■ WORK INSTRUCTIONS
Begin at the line containing "rewrite Efr, (wrap_small" in the entries below and end at the line containing "by (rewrite Er; cbn; rewrite take_app_length';"; transcribe that range exactly and nothing outside it.

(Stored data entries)
(** The core takes one event, then the replay thread makes one step. *)
Definition replay_round (sp1 sp2 sp3 : list bool) (s : durable_source) : option durable_source :=
  s1 ← core_take sp1 s; replay_step sp2 sp3 (full_read s1) s1.

Fixpoint replay_rounds (n : nat) (sp1 sp2 sp3 : list bool) (s : durable_source) : option durable_source :=
  match n with
  | O => Some s
  | S n' => s1 ← replay_round sp1 sp2 sp3 s; replay_rounds n' sp1 sp2 sp3 s1
  end.

(** The bytes of the queued events. *)
Definition payload (s : durable_source) (a : Z) : list Z := default [] (contents s !! a).
Definition queued (s : durable_source) : list (list Z) := payload s <$> q_items (conduit_ s).
Definition in_hand (s : durable_source) : list (list Z) :=
  match pc s with Pushing a => [payload s a] | _ => [] end.
Definition holding (s : durable_source) : list Z := match pc s with Pushing a => [a] | _ => [] end.

(** The invariant of a replay of [records]: what was delivered, what is
    queued, what is in hand and what is still in the file are the records. *)
Record replay_inv (records : list (list Z)) (s : durable_source) : Prop := {
  ri_pool : al_inv (domain_ s);
  ri_queue : q_inv (conduit_ s);
  ri_nodup : NoDup (q_items (conduit_ s) ++ holding s);
  ri_live a : is_Some (al_live (domain_ s) !! a) ↔ a ∈ q_items (conduit_ s) ++ holding s;
  ri_contents a : a ∈ q_items (conduit_ s) ++ holding s → is_Some (contents s !! a);
  ri_log : ∃ rest, remaining s = concat rest ∧ Forall (λ r, Z.of_nat (length r) = sizeof_Event) rest ∧
             delivered s ++ queued s ++ in_hand s ++ rest = records ∧
             (pc s = Returned → is_running_ s = false ∧ rest = []);
  ri_running : pc s ≠ Returned → is_running_ s = true }.

Context `{!QueueLaws Q} `{!AllocatorLaws P T}.

Lemma payload_insert_ne s a c (l : list Z) :
  a ∉ l → (λ b, default [] (<[a := c]> (contents s) !! b)) <$> l = payload s <$> l.
Proof.
  intros Ha. apply list_fmap_ext. intros i b Hb. unfold payload.
  rewrite lookup_insert_ne; [done|]. intros ->. apply Ha. by eapply list_elem_of_lookup_2.
Qed.

Lemma core_take_inv records sp s :
  replay_inv records s →
  ∃ s', core_take sp s = Some s' ∧ replay_inv records s' ∧ pc s' = pc s ∧ remaining s' = remaining s ∧
    q_cap (conduit_ s') = q_cap (conduit_ s) ∧
    (al_room (domain_ s') + size (al_live (domain_ s')) =
       al_room (domain_ s) + size (al_live (domain_ s)))%nat ∧
    length (q_items (conduit_ s')) = pred (length (q_items (conduit_ s))) ∧
    (q_items (conduit_ s) = [] ∧ domain_ s' = domain_ s ∨
     al_room (domain_ s') = S (al_room (domain_ s))).
Proof.
  intros Hi. pose proof (ri_nodup _ _ Hi) as Hnd. pose proof (ri_live _ _ Hi) as Hlive.
  pose proof (ri_contents _ _ Hi) as Hcont. destruct (ri_log _ _ Hi) as (rest & Er & Hf & Erec & Hret).
  unfold core_take.
  destruct (q_pop_cases (conduit_ s) (ri_queue _ _ Hi))
    as [[E ->]|(a & l & q' & E & -> & Ei & Ec & Hq')]; cbn [mbind option_bind].
  - eexists. split; [done|]. split_and!; try done; [|cbn; by rewrite E|by left].
    split; cbn; try done; try apply Hi.
  - unfold queued in Erec. rewrite E in Hnd, Hlive, Hcont, Erec.
    destruct (Hcont a) as [data Hd]; [by left|]. rewrite Hd. cbn [mbind option_bind].
    destruct (proj2 (Hlive a)) as [v Hv]; [by left|].
    destruct (al_free_live sp a v _ (ri_pool _ _ Hi) Hv) as (p' & -> & Hl & Hr & Hp'). cbn [mbind option_bind].
    eexists. split; [done|]. split_and!; try done; cbn [conduit_ domain_].
    + split; cbn [domain_ conduit_ holding contents remaining delivered pc is_running_]; try done.
      * rewrite Ei. by apply NoDup_cons in Hnd as [_ ?].
      * rewrite Hl, Ei. by apply live_tail.
      * intros b Hb. apply Hcont. rewrite Ei in Hb. by right.
      * exists rest. split_and!; try done. rewrite <-Erec. unfold queued, in_hand, payload.
        cbn [conduit_ pc contents]. rewrite Ei. cbn [fmap list_fmap app]. rewrite Hd.
        cbn [default]. rewrite <-app_assoc. done.
      * apply (ri_running _ _ Hi).
    + rewrite Hl, Hr, (size_delete_S _ _ _ Hv). lia.
    + by rewrite Ei, E.
    + by right.
Qed.

Lemma concat_length (rest : list (list Z)) :
  Forall (λ r, Z.of_nat (length r) = sizeof_Event) rest →
  Z.of_nat (length (concat rest)) = sizeof_Event * Z.of_nat (length rest).
Proof. induction 1 as [|r rest Hr _ IH]; cbn; rewrite ?length_app; lia. Qed.

(** How many steps are left. *)
Definition steps_left (s : durable_source) : nat :=
  let records := Z.to_nat (Z.of_nat (length (remaining s)) `div` sizeof_Event) in
  match pc s with
  | Returned => 0
  | LoopHead => 1 + 2 * records
  | Pushing _ => 2 + 2 * records
  end.

Definition cells_of (s : durable_source) : nat := al_room (domain_ s) + size (al_live (domain_ s)).

(** The replay thread can make progress. *)
Definition unblocked (s : durable_source) : Prop :=
  match pc s with
  | LoopHead => (0 < al_room (domain_ s))%nat
  | Pushing _ => (length (q_items (conduit_ s)) < q_cap (conduit_ s))%nat
  | Returned => False
  end.

Definition advances (records : list (list Z)) (s s' : durable_source) : Prop :=
  replay_inv records s' ∧ cells_of s' = cells_of s ∧ q_cap (conduit_ s') = q_cap (conduit_ s) ∧
  (steps_left s' < steps_left s)%nat.

Lemma step_read records sp1 sp2 s :
  0 < sizeof_Event < 2 ^ 31 → replay_inv records s → pc s = LoopHead → unblocked s →
  ∃ s', replay_step sp1 sp2 (full_read s) s = Some s' ∧ advances records s s'.
Proof using QueueLaws0 AllocatorLaws0.
  intros Hsz Hi Hpc Hub. unfold unblocked in Hub. rewrite Hpc in Hub. unfold replay_step. rewrite Hpc.
  pose proof (ri_running _ _ Hi) as Hrun. rewrite Hrun by congruence. cbn [negb].
  destruct (ri_log _ _ Hi) as (rest & Er & Hf & Erec & _).
  pose proof (ri_nodup _ _ Hi) as Hnd. pose proof (ri_live _ _ Hi) as Hlive.
  pose proof (ri_contents _ _ Hi) as Hcont. pose proof (concat_length _ Hf) as Hlen. rewrite <-Er in Hlen.
  unfold holding in *. rewrite Hpc, app_nil_r in *. unfold in_hand in Erec. rewrite Hpc in Erec.
  destruct (al_make_room sp1 v0 (domain_ s) (ri_pool _ _ Hi) Hub) as (a & p1 & -> & Ha & Hfresh & Hl & Hr & Hp1).
  cbn [mbind option_bind]. rewrite (proj2 (Z.eqb_neq _ _)) by done.
  assert (a ∉ q_items (conduit_ s)) as Han by eauto with cre.
  destruct Hf as [|r rest Hr0 Hf].
  - cbn [length] in Hlen. assert (remaining s = []) as E0 by (by rewrite Er).
    replace (full_read s) with 0 by (unfold full_read; rewrite E0; cbn; lia).
    change (u64 0) with 0. rewrite (proj2 (Z.eqb_neq _ _)) by lia.
    destruct (al_free_live sp2 a v0 p1 Hp1) as (p2 & -> & Hl2 & Hr2 & Hp2); [by rewrite Hl, lookup_insert_eq|].
    cbn [mbind option_bind]. rewrite Hl, delete_insert_id in Hl2 by done.
    eexists. split; [done|]. split.
    { split; cbn; rewrite ?app_nil_r; try done; try apply Hi.
      - intros b. by rewrite Hl2.
      - by apply fields_keep.
      - exists []. split; [by rewrite E0|]. split; [done|]. split; [|done].
        unfold queued, in_hand, payload. cbn [conduit_ contents pc]. rewrite payload_insert_ne by done. exact Erec. }
    unfold cells_of, steps_left. cbn [domain_ conduit_ pc]. rewrite Hl2, Hpc. split_and!; try done; lia.
  - assert (full_read s = sizeof_Event) as Efr by (unfold full_read; cbn [length] in Hlen; nia).
    rewrite Efr, (wrap_small 64), Z.eqb_refl by word_lia.
    assert (take (Z.to_nat sizeof_Event) (remaining s) = r) as Etk
      by (rewrite Er; cbn; rewrite take_app_length'; [done|lia]).
    assert (drop (Z.to_nat sizeof_Event) (remaining s) = concat rest) as Edr
      by (rewrite Er; cbn; rewrite drop_app_length'; [done|lia]).
    eexists. split; [done|]. split.
    { split; cbn; rewrite ?Etk, ?Edr; try done; try apply Hi.
      - by apply NoDup_snoc.
      - rewrite Hl. by apply live_snoc.
      - by apply fields_snoc.
      - exists rest. split; [done|]. split; [done|]. split; [|done]. rewrite <-Erec.
        unfold queued, in_hand, payload. cbn [conduit_ contents pc]. rewrite payload_insert_ne, lookup_insert_eq by done.
        done.
      }
    unfold cells_of, steps_left. cbn [domain_ conduit_ pc remaining]. rewrite Hl, Hpc, Edr.
    rewrite map_size_insert_None by done. rewrite (concat_length _ Hf), Hlen. cbn [length].
    rewrite !(Z.mul_comm sizeof_Event), !Z.div_mul by lia. split_and!; try done; lia.
Qed.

■ WRITTEN ANSWER
    rewrite Efr, (wrap_small 64), Z.eqb_refl by word_lia.
    assert (take (Z.to_nat sizeof_Event) (remaining s) = r) as Etk
      by (rewrite Er; cbn; rewrite take_app_length'; [done|lia]).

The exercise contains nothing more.